Baca berita tanpa iklan. Gabung Kompas.com+

KPK Sebut Ketentuan Imbalan bagi Pelapor Kasus Korupsi Masih Berlaku

Kompas.com - 07/03/2023, 17:14 WIB
Syakirun Ni'am,
Novianti Setuningsih

Tim Redaksi

JAKARTA, KOMPAS.com - Komisi Pemberantasan Korupsi (KPK) menyebut ketentuan mengenai pemberian premi atau imbalan berupa uang bagi masyarakat yang melaporkan dugaan korupsi masih berlaku.

Juru Bicara Penindakan dan Kelembagaan KPK, Ali Fikri mengatakan, ketentuan tersebut berlaku bagi orang yang melaporkan kasus korupsi kerugian negara.

“Kalau bicara premi tadi adalah terkait dengan kerugian keuangan negara, peraturan pemerintahnya masih berlaku,” kata Ali saat ditemui awak media di gedung Merah Putih KPK, Selasa (7/3/2023).

Ali mengatakan, terdapat 30 perbuatan yang masuk dalam kategori tindak pidana korupsi. Dari 30 tersebut kemudian diklasifikasikan lebih lanjut menjadi tujuh.

Baca juga: Wakil Ketua KPK soal Pejabat Sembunyikan Kekayaan: Kita Tunggu Informasi dari Netizen

Salah satu di antaranya adalah korupsi yang berhubungan dengan kerugian negara. Korupsi jenis ini diatur dalam Pasal 2 dan 3 Undang-Undang Tentang Pemberantasan Tindak Pidana Korupsi (Tipikor).

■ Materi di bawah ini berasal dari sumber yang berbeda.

(** The [NewsArticle(...)] call of the loop body: the keyword arguments
    are evaluated left to right. *)
Definition make_article (article : pyobj) : result NewsArticle :=
  let? t := py_getitem article "title" in
  let? d := py_getitem article "description" in
  let? u := py_getitem article "url" in
  let? p := py_getitem article "publishedAt" in
  let? s := py_getitem article "source" in
  let? n := py_getitem s "name" in
  Ok {| title := t; description := d; url := u; published_at := p;
        source := n |}.

(** [article.get('title') and article.get('description')], as a truth
    value. *)
Definition has_title_and_description (article : pyobj) : result bool :=
  let? t := py_get article "title" PNone in
  if py_truthy t
  then let? d := py_get article "description" PNone in Ok (py_truthy d)
  else Ok false.

(** The inner loop: [for article in ...: if ...: articles.append(...)]. *)
Fixpoint collect (items : list pyobj) (articles : list NewsArticle)
    : result (list NewsArticle) :=
  match items with
  | [] => Ok articles
  | article :: rest =>
      let? keep := has_title_and_description article in
      if keep
      then let? a := make_article article in collect rest (articles ++ [a])%list
      else collect rest articles
  end.

Section Program.

(** [str(o)] of an object that is not a [str] (its [repr]) is a
    parameter of the development. *)
Variable py_repr : pyobj -> string.
Variable E : env.

(** What an f-string field [{o}] expands to. *)
Definition py_str (o : pyobj) : string :=
  match o with
  | PStr s => s
  | _ => py_repr o
  end.

Definition get_now : M datetime := fun t => (Ok (now E t), t).

Definition http_get (r : http_request) : M response :=
  fun t => (requests_get E t r, (t ++ [EvHttpGet r])%list).

Definition chat (r : chat_request) : M (list (option string)) :=
  fun t => (chat_create E t r, (t ++ [EvChat r])%list).

(** [print(s)]: ASCII text always goes through. *)
Definition print (s : string) : M unit :=
  fun t => (if is_ascii s then Ok tt else console_write E t s,
            (t ++ [EvPrint s])%list).

Definition write_file (filename content : string) : M unit :=
  fun t => (file_write E t filename content,
            (t ++ [EvWrite filename content])%list).

(** [NewsAggregator.__init__] *)
Definition NewsAggregator_init : M NewsAggregator :=
  let news := getenv_NEWS_API_KEY E in
  let openai := getenv_OPENAI_API_KEY E in
  (if negb (env_truthy news)
   then emit (EvLog WARNING "NEWS_API_KEY not found. Using mock data mode.")
   else ret tt) ;;
  match openai with
  | Some k =>
      if String.eqb k ""
      then raise (mk_exn ValueError "OPENAI_API_KEY environment variable is required")
      else ret {| news_api_key := news;
                  openai_api_key := openai;
                  client := k;
                  news_base_url := "https://newsapi.org/v2";
                  categories := ["business"; "technology"; "consumer goods"] |}
  | None =>
      raise (mk_exn ValueError "OPENAI_API_KEY environment variable is required")
  end.

(** The request of one category: [pageSize] is
    [limit // len(self.categories)]. *)
Definition category_request (self : NewsAggregator) (key : string)
    (limit : Z) (category : string) : http_request :=
  {| req_url := news_base_url self ++ "/top-headlines";
     req_apiKey := key;
     req_category := category;
     req_language := "en";
     req_pageSize := (limit / Z.of_nat (List.length (categories self)))%Z;
     req_timeout := 10 |}.

(** One turn of [for category in self.categories]. *)
Definition fetch_category (self : NewsAggregator) (key : string) (limit : Z)
    (category : string) (articles : list NewsArticle)
    : M (list NewsArticle) :=
  resp <- http_get (category_request self key limit category) ;;
  lift (raise_for_status resp) ;;
  data <- lift (json resp) ;;
  arts <- lift (py_get data "articles" (PList [])) ;;
  items <- lift (py_iter arts) ;;
  articles' <- lift (collect items articles) ;;
  emit (EvSleep (1 # 10)%Q) ;;
  ret articles'.

Fixpoint fetch_categories (self : NewsAggregator) (key : string) (limit : Z)
    (cats : list string) (articles : list NewsArticle)
    : M (list NewsArticle) :=
  match cats with
  | [] => ret articles
  | category :: rest =>
      articles' <- fetch_category self key limit category articles ;;
      fetch_categories self key limit rest articles'
  end.

(** [NewsAggregator.fetch_news_articles] *)
Definition fetch_news_articles (self : NewsAggregator) (limit : Z)
    : M (list NewsArticle) :=
  match news_api_key self with
  | None => ret _get_mock_articles
  | Some key =>
      if String.eqb key "" then ret _get_mock_articles
      else
        try_except
          (articles <- fetch_categories self key limit (categories self) [] ;;
           ret (slice_to limit articles))
          is_RequestException
          (fun e =>
             emit (EvLog ERROR ("Error fetching news: " ++ exn_str e)) ;;
             ret _get_mock_articles)
  end.

(** One element of the list joined into [articles_text]. *)
Definition article_text (a : NewsArticle) : string :=
  "Title: " ++ py_str (title a) ++ nl
  ++ "Description: " ++ py_str (description a) ++ nl
  ++ "Source: " ++ py_str (source a) ++ nl
  ++ "Published: " ++ py_str (published_at a).

Definition indent : string := "        ".

(** The f-string [prompt]. *)
Definition prompt_text (articles_text date : string) : string :=
  nl
  ++ indent ++ "Based on the following news articles, create a concise "
     ++ dquote ++ "Top 10 News" ++ dquote ++ " summary. " ++ nl
  ++ indent ++ "Select the 10 most important and diverse stories, and present them in a clear, " ++ nl
  ++ indent ++ "numbered format with brief descriptions." ++ nl
  ++ indent ++ nl
  ++ indent ++ "News Articles:" ++ nl
  ++ indent ++ articles_text ++ nl
  ++ indent ++ nl
  ++ indent ++ "Format your response as:" ++ nl
  ++ indent ++ "TOP 10 NEWS - " ++ date ++ nl
  ++ indent ++ nl
  ++ indent ++ "1. [Brief headline] - [Concise summary in 1-2 sentences]" ++ nl
  ++ indent ++ "2. [Brief headline] - [Concise summary in 1-2 sentences]" ++ nl
  ++ indent ++ "...and so on" ++ nl
  ++ indent ++ nl
  ++ indent ++ "Focus on the most newsworthy and impactful stories." ++ nl
  ++ indent.

(** One turn of the loop of [_generate_fallback_summary]. *)
Definition fallback_entry (ia : nat * NewsArticle) : string :=
  str_of_nat (fst ia) ++ ". " ++ py_str (title (snd ia)) ++ nl
  ++ "   " ++ py_str (description (snd ia)) ++ nl
  ++ "   Source: " ++ py_str (source (snd ia)) ++ nl ++ nl.

(** [NewsAggregator._generate_fallback_summary] *)
Definition _generate_fallback_summary (articles : list NewsArticle)
    : M string :=
  d <- get_now ;;
  ret (fold_left (fun summary ia => summary ++ fallback_entry ia)
         (enumerate (slice_to 10 articles) 1)
         ("TOP 10 NEWS - " ++ strftime_long d ++ nl ++ nl)).

(** [response.choices[0].message.content.strip()] *)
Definition first_content (choices : list (option string)) : result string :=
  match choices with
  | [] => Raise (mk_exn IndexError "list index out of range")
  | None :: _ =>
      Raise (mk_exn AttributeError "'NoneType' object has no attribute 'strip'")
  | Some s :: _ => Ok (strip s)
  end.

Definition summary_request (prompt : string) : chat_request :=
  {| chat_model := "gpt-3.5-turbo";
     chat_system := "You are a professional news editor who creates concise, informative news summaries.";
     chat_user := prompt;
     chat_max_tokens := 1500;
     chat_temperature := (7 # 10)%Q |}.

(** [NewsAggregator.generate_news_summary] *)
Definition generate_news_summary (articles : list NewsArticle) : M string :=
  match articles with
  | [] => ret "No news articles available at this time."
  | _ =>
      let articles_text := join (nl ++ nl) (map article_text articles) in
      d <- get_now ;;
      let prompt := prompt_text articles_text (strftime_long d) in
      try_except
        (choices <- chat (summary_request prompt) ;;
         lift (first_content choices))
        is_Exception
        (fun e =>
           emit (EvLog ERROR
                   ("Error generating summary with OpenAI: " ++ exn_str e)) ;;
           _generate_fallback_summary articles)
  end.

(** [NewsAggregator.save_summary] *)
Definition save_summary (summary : string) : M unit :=
  d <- get_now ;;
  let filename := "news_summary_" ++ strftime_stamp d ++ ".txt" in
  try_except
    (write_file filename summary ;;
     emit (EvLog INFO ("Summary saved to " ++ filename)))
    is_IOError
    (fun e => emit (EvLog ERROR ("Error saving summary: " ++ exn_str e))).

(** [NewsAggregator.run_news_update]; the call of [fetch_news_articles]
    takes the default [limit] of 20. *)
Definition run_news_update (self : NewsAggregator) : M unit :=
  emit (EvLog INFO "Starting news update...") ;;
  articles <- fetch_news_articles self 20 ;;
  emit (EvLog INFO
          ("Fetched " ++ str_of_nat (List.length articles) ++ " articles")) ;;
  summary <- generate_news_summary articles ;;
  print (nl ++ repeat_str "=" 60) ;;
  print summary ;;
  print (repeat_str "=" 60 ++ nl) ;;
  save_summary summary ;;
  emit (EvLog INFO "News update completed").

(** [schedule.run_pending()]: runs the one registered job when it is
    due; the job's exceptions pass through. *)
Definition run_pending (self : NewsAggregator) : M unit :=
  fun t =>
    if job_due E t
    then run_news_update self (t ++ [EvRunPending])%list
    else (Ok tt, (t ++ [EvRunPending])%list).

(** The [try] of [main]: the [while True] loop up to the operator's
    interrupt, which arrives in the sleep that follows [n] completed
    ones, and the [except KeyboardInterrupt] handler. *)
Fixpoint main_loop (self : NewsAggregator) (n : nat) : M unit :=
  run_pending self ;;
  emit (EvSleep 60%Q) ;;
  match n with
  | O =>
      print (nl ++ "News Aggregator stopped.") ;;
      emit (EvLog INFO "News Aggregator stopped by user")
  | S n' => main_loop self n'
  end.

(** [main] *)
Definition main : M unit :=
  if negb (env_truthy (getenv_OPENAI_API_KEY E))
  then
    print "Error: Please set your OPENAI_API_KEY environment variable" ;;
    print "You can get an API key from: https://openai.com/"
  else
    aggregator <- NewsAggregator_init ;;
    emit (EvSchedule 12) ;;
    print "News Aggregator Starting..." ;;
    print "Scheduling news updates every 4 hours" ;;
    print "Press Ctrl+C to stop" ;;
    run_news_update aggregator ;;
    match interrupt E with
    | BeforeLoop => raise keyboard_interrupt
    | InSleep n => main_loop aggregator n
    end.

End Program.

(** * Specification *)

(** ** Traces *)

(** Concatenation of traces and of lists, next to [++] on strings. *)
Notation "t +++ u" := (@app _ t u) (at level 60, right associativity).

(** The pipeline runs recorded in a trace: each starts with the same
    log record. *)
Fixpoint pipeline_runs (t : trace) : nat :=
  match t with
  | [] => 0
  | EvLog INFO msg :: t' =>
      (if String.eqb msg "Starting news update..." then 1 else 0)
      + pipeline_runs t'
  | _ :: t' => pipeline_runs t'
  end.

(** The requests of a trace, in order. *)
Fixpoint http_requests (t : trace) : list http_request :=
  match t with
  | [] => []
  | EvHttpGet r :: t' => r :: http_requests t'
  | _ :: t' => http_requests t'
  end.

(** The LLM calls of a trace, in order. *)
Fixpoint chat_requests (t : trace) : list chat_request :=
  match t with
  | [] => []
  | EvChat r :: t' => r :: chat_requests t'
  | _ :: t' => chat_requests t'
  end.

Ali mengatakan, suap, pemerasan, gratifikasi, hingga menghalangi penyidikan dan penuntutan masuk dalam korupsi. Tetapi, perbuatan tersebut tidak berhubungan dengan kerugian negara.

“Selebihnya, 28 tipologi lainnya tidak berkaitan kerugian keuangan negara,” ujar Ali.

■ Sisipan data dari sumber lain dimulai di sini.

Lemma RNNCell_init_cases (input_size hidden_size : nat) (bias : bool)
    (nonlinearity : string) (g : G) :
  (hidden_size = 0 →
   RNNCell.__init__ input_size hidden_size bias nonlinearity g = (None, g)) ∧
  (hidden_size ≠ 0 →
   nonlinearity ≠ "relu"%string → nonlinearity ≠ "tanh"%string →
   (RNNCell.__init__ input_size hidden_size bias nonlinearity g).1 = None) ∧
  (hidden_size ≠ 0 →
   nonlinearity = "relu"%string ∨ nonlinearity = "tanh"%string →
   ∃ cell g',
     RNNCell.__init__ input_size hidden_size bias nonlinearity g = (Some cell, g') ∧
     RNNCell.well_formed cell input_size ∧
     RNNCell.hidden_size cell = hidden_size ∧
     (is_Some (RNNCell.bias_ih cell) ↔ bias = true) ∧
     (is_Some (RNNCell.bias_hh cell) ↔ bias = true) ∧
     RNNCell.activation cell
     = (if decide (nonlinearity = "relu"%string) then RNNCell.ReLU_
        else RNNCell.Tanh_)).
Proof.
  set (k := (sone / sof_nat hidden_size)%scalar).
  split_and!.
  - intros ->. unfold RNNCell.__init__. by rewrite run_bind_assert_False by (by intros ?).
  - intros Hh Hrelu Htanh. unfold RNNCell.__init__.
    rewrite run_bind_assert_True by done. fold k.
    destruct (init_rand_shaped [input_size; hidden_size] (- ssqrt k)%scalar (ssqrt k) g)
      as (w1 & g1 & Hw1 & _).
    erewrite run_bind_returns by exact Hw1.
    destruct (init_rand_shaped [hidden_size; hidden_size] (- ssqrt k)%scalar (ssqrt k) g1)
      as (w2 & g2 & Hw2 & _).
    erewrite run_bind_returns by exact Hw2.
    destruct bias.
    + destruct (init_rand_shaped [hidden_size] (- ssqrt k)%scalar (ssqrt k) g2)
        as (b1 & g3 & Hb1 & _).
      destruct (init_rand_shaped [hidden_size] (- ssqrt k)%scalar (ssqrt k) g3)
        as (b2 & g4 & Hb2 & _).
      rewrite ?run_bind_assoc. erewrite run_bind_returns by exact Hb1.
      rewrite ?run_bind_assoc. erewrite run_bind_returns by exact Hb2.
      rewrite !run_bind_ret. rewrite !decide_False by done.
      by rewrite run_bind_lift_None.
    + rewrite !run_bind_ret. rewrite !decide_False by done.
      by rewrite run_bind_lift_None.
  - intros Hh Hnl. unfold RNNCell.__init__.
    rewrite run_bind_assert_True by done. fold k.
    destruct (init_rand_shaped [input_size; hidden_size] (- ssqrt k)%scalar (ssqrt k) g)
      as (w1 & g1 & Hw1 & Hshw1).
    erewrite run_bind_returns by exact Hw1.
    destruct (init_rand_shaped [hidden_size; hidden_size] (- ssqrt k)%scalar (ssqrt k) g1)
      as (w2 & g2 & Hw2 & Hshw2).
    erewrite run_bind_returns by exact Hw2.
    assert (∀ g0 (bi bh : option (Tensor F)),
      ∃ cell,
        (activation ←
           (if decide (nonlinearity = "relu"%string) then mret RNNCell.ReLU_
            else if decide (nonlinearity = "tanh"%string) then mret RNNCell.Tanh_
                 else @lift G _ None);
         mret (RNNCell.mk true hidden_size (as_Parameter w1) (as_Parameter w2)
                 bi bh activation)) g0 = (Some cell, g0) ∧
        cell = RNNCell.mk true hidden_size (as_Parameter w1) (as_Parameter w2) bi bh
                 (if decide (nonlinearity = "relu"%string) then RNNCell.ReLU_
                  else RNNCell.Tanh_)) as Hact.
    { intros g0 bi bh. destruct (decide (nonlinearity = "relu"%string)) as [->|Hne].
      - by eexists.
      - destruct Hnl as [->| ->]; [done|]. by eexists. }
    destruct bias.
    + destruct (init_rand_shaped [hidden_size] (- ssqrt k)%scalar (ssqrt k) g2)
        as (b1 & g3 & Hb1 & Hshb1).
      destruct (init_rand_shaped [hidden_size] (- ssqrt k)%scalar (ssqrt k) g3)
        as (b2 & g4 & Hb2 & Hshb2).
      rewrite ?run_bind_assoc. erewrite run_bind_returns by exact Hb1.
      rewrite ?run_bind_assoc. erewrite run_bind_returns by exact Hb2.
      rewrite !run_bind_ret.
      destruct (Hact g4 (Some (as_Parameter b1)) (Some (as_Parameter b2)))
        as (cell & Hcell & ->).
      eexists _, g4. split; [exact Hcell|].
      split_and!; [|done|by split|by split|done].
      unfold RNNCell.well_formed.
      cbn [RNNCell.W_ih RNNCell.W_hh RNNCell.bias_ih RNNCell.bias_hh RNNCell.hidden_size].
      repeat (split; [by apply shaped_as_Parameter|]).
      split; intros ? [= <-]; by apply shaped_as_Parameter.
    + rewrite !run_bind_ret.
      destruct (Hact g2 None None) as (cell & Hcell & ->).
      eexists _, g2. split; [exact Hcell|].
      split_and!; [|done| | |done].
      * unfold RNNCell.well_formed.
        cbn [RNNCell.W_ih RNNCell.W_hh RNNCell.bias_ih RNNCell.bias_hh
             RNNCell.hidden_size].
        repeat (split; [by apply shaped_as_Parameter|]).
        split; by intros ? [=].
      * cbn. split; [by intros [? ?]|done].
      * cbn. split; [by intros [? ?]|done].
Qed.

Ia mengungkapkan, ketika seseorang melaporkan dugaan korupsi terkait kerugian negara dan perkara itu terbukti benar di pengadilan hingga inkracht (berkekuatan hukum tetap), maka pelapor berhak mendapatkan premi.

“Dia berhak untuk mendapatkan premi tersebut, itu berkaitan kerugian keuangan negara,” kata Ali.

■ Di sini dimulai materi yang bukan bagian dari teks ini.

(** * BlockWallet: the ledger core (transaction.py, blockchain.py, crypto_utils.py)

    A shallow embedding of the Python sources.  Python [float] is IEEE
    binary64, so amounts, fees and timestamps are primitive floats;
    [str] is [string]; objects that are shared between containers
    (transactions) live in a heap and are referred to by location. *)

From Stdlib Require Import ZArith QArith String Ascii List Uint63 Floats Lia Bool.
From stdpp Require Import base list strings pretty.

Set Warnings "-inexact-float".
Open Scope Z_scope.

(** ** Bytes, hexadecimal and decimal rendering *)

Module Hex.

Definition digit (d : Z) : ascii :=
  ascii_of_N (Z.to_N (if d <? 10 then 48 + d else 87 + d)).

(** [n] lower-case hexadecimal digits of [x], most significant first. *)
Fixpoint of_Z (n : nat) (x : Z) : string :=
  match n with
  | O => EmptyString
  | S n' => String (digit (Z.land (Z.shiftr x (4 * Z.of_nat n')) 15)) (of_Z n' x)
  end.

Definition bytes_of_string (s : string) : list Z :=
  map (fun c => Z.of_N (N_of_ascii c)) (list_ascii_of_string s).

(** Big-endian bytes of [x], [n] of them. *)
Fixpoint be_bytes (n : nat) (x : Z) : list Z :=
  match n with
  | O => []
  | S n' => Z.land (Z.shiftr x (8 * Z.of_nat n')) 255 :: be_bytes n' x
  end.

Definition be_word (bs : list Z) : Z :=
  fold_left (fun acc b => Z.lor (Z.shiftl acc 8) b) bs 0.

Fixpoint chunks (fuel n : nat) (l : list Z) : list (list Z) :=
  match fuel, l with
  | O, _ | _, [] => []
  | S fuel', _ => take n l :: chunks fuel' n (drop n l)
  end.

(** Merkle-Damgard padding to 64-byte blocks: a 1 bit, zeros, and the
    bit length on 8 bytes. *)
Definition pad (msg : list Z) : list Z :=
  let len := Z.of_nat (length msg) in
  let zeros := Z.to_nat ((55 - len) mod 64) in
  msg ++ 128 :: repeat 0 zeros ++ be_bytes 8 (8 * len).

Definition blocks (msg : string) : list (list Z) :=
  let bs := pad (bytes_of_string msg) in
  chunks (length bs) 64 bs.

Definition concat_words (n : nat) (ws : list Z) : string :=
  fold_right (fun w acc => of_Z n w +:+ acc) EmptyString ws.

End Hex.

(** ** hashlib.sha256 (FIPS 180-4), on byte strings

    The 32-bit words are kept in machine integers, masked after every
    addition and left shift. *)

Module SHA256.

Local Open Scope uint63_scope.

Definition mask32 : int := 4294967295.
Definition w32 (x : int) : int := x land mask32.
Definition add32 (x y : int) : int := w32 (x + y).
Definition rotr (n x : int) : int := (x >> n) lor w32 (x << (32 - n)).
Definition xor3 (a b c : int) : int := a lxor (b lxor c).

Definition Ch (x y z : int) : int := (x land y) lxor ((x lxor mask32) land z).
Definition Maj (x y z : int) : int := xor3 (x land y) (x land z) (y land z).
Definition Sigma0 (x : int) : int := xor3 (rotr 2 x) (rotr 13 x) (rotr 22 x).
Definition Sigma1 (x : int) : int := xor3 (rotr 6 x) (rotr 11 x) (rotr 25 x).
Definition sigma0 (x : int) : int := xor3 (rotr 7 x) (rotr 18 x) (x >> 3).
Definition sigma1 (x : int) : int := xor3 (rotr 17 x) (rotr 19 x) (x >> 10).

(** The constants are the fractional parts of the square and cube roots
    of the first primes; they are computed rather than tabulated. *)
Definition primes : list Z :=
  [2; 3; 5; 7; 11; 13; 17; 19; 23; 29; 31; 37; 41; 43; 47; 53;
   59; 61; 67; 71; 73; 79; 83; 89; 97; 101; 103; 107; 109; 113; 127; 131;
   137; 139; 149; 151; 157; 163; 167; 173; 179; 181; 191; 193; 197; 199; 211; 223;
   227; 229; 233; 239; 241; 251; 257; 263; 269; 271; 277; 281; 283; 293; 307; 311]%Z.

(** Integer cube root by bisection on the bits, from bit [n] down. *)
Fixpoint icbrt (n : nat) (x r : Z) : Z :=
  match n with
  | O => r
  | S n' =>
      let c := Z.lor r (Z.shiftl 1 (Z.of_nat n')) in
      icbrt n' x (if (c * c * c <=? x)%Z then c else r)
  end.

Baca juga: KPK: Perlu Penyempurnaan Regulasi Pengaturan Sanksi bagi Pejabat Negara yang Tak Patuh LHKPN

Adapun ketentuan mengenai premi ini diatur dalam Peraturan Pemerintah (PP) nomor 43 Tahun 2018 Tentang Tata Cara pelaksanaan Peran Serta Masyarakat dan Pemberian Penghargaan dalam Pencegahan dan Pemberantasan Tindak Pidana Korupsi.

Pasal 17 Ayat 1 PP tersebut menyatakan bahwa pelapor mendapatkan premi 2 persen (dua permil) dari jumlah kerugian kerugian keuangan negara yang dapat dikembalikan kepada negara.

“Besaran premi yang diberikan sebagaimana dimaksud pada ayat (1) paling banyak Rp 200.000.0000,” sebagaimana dikutip dari Ayat (2) Pasal tersebut.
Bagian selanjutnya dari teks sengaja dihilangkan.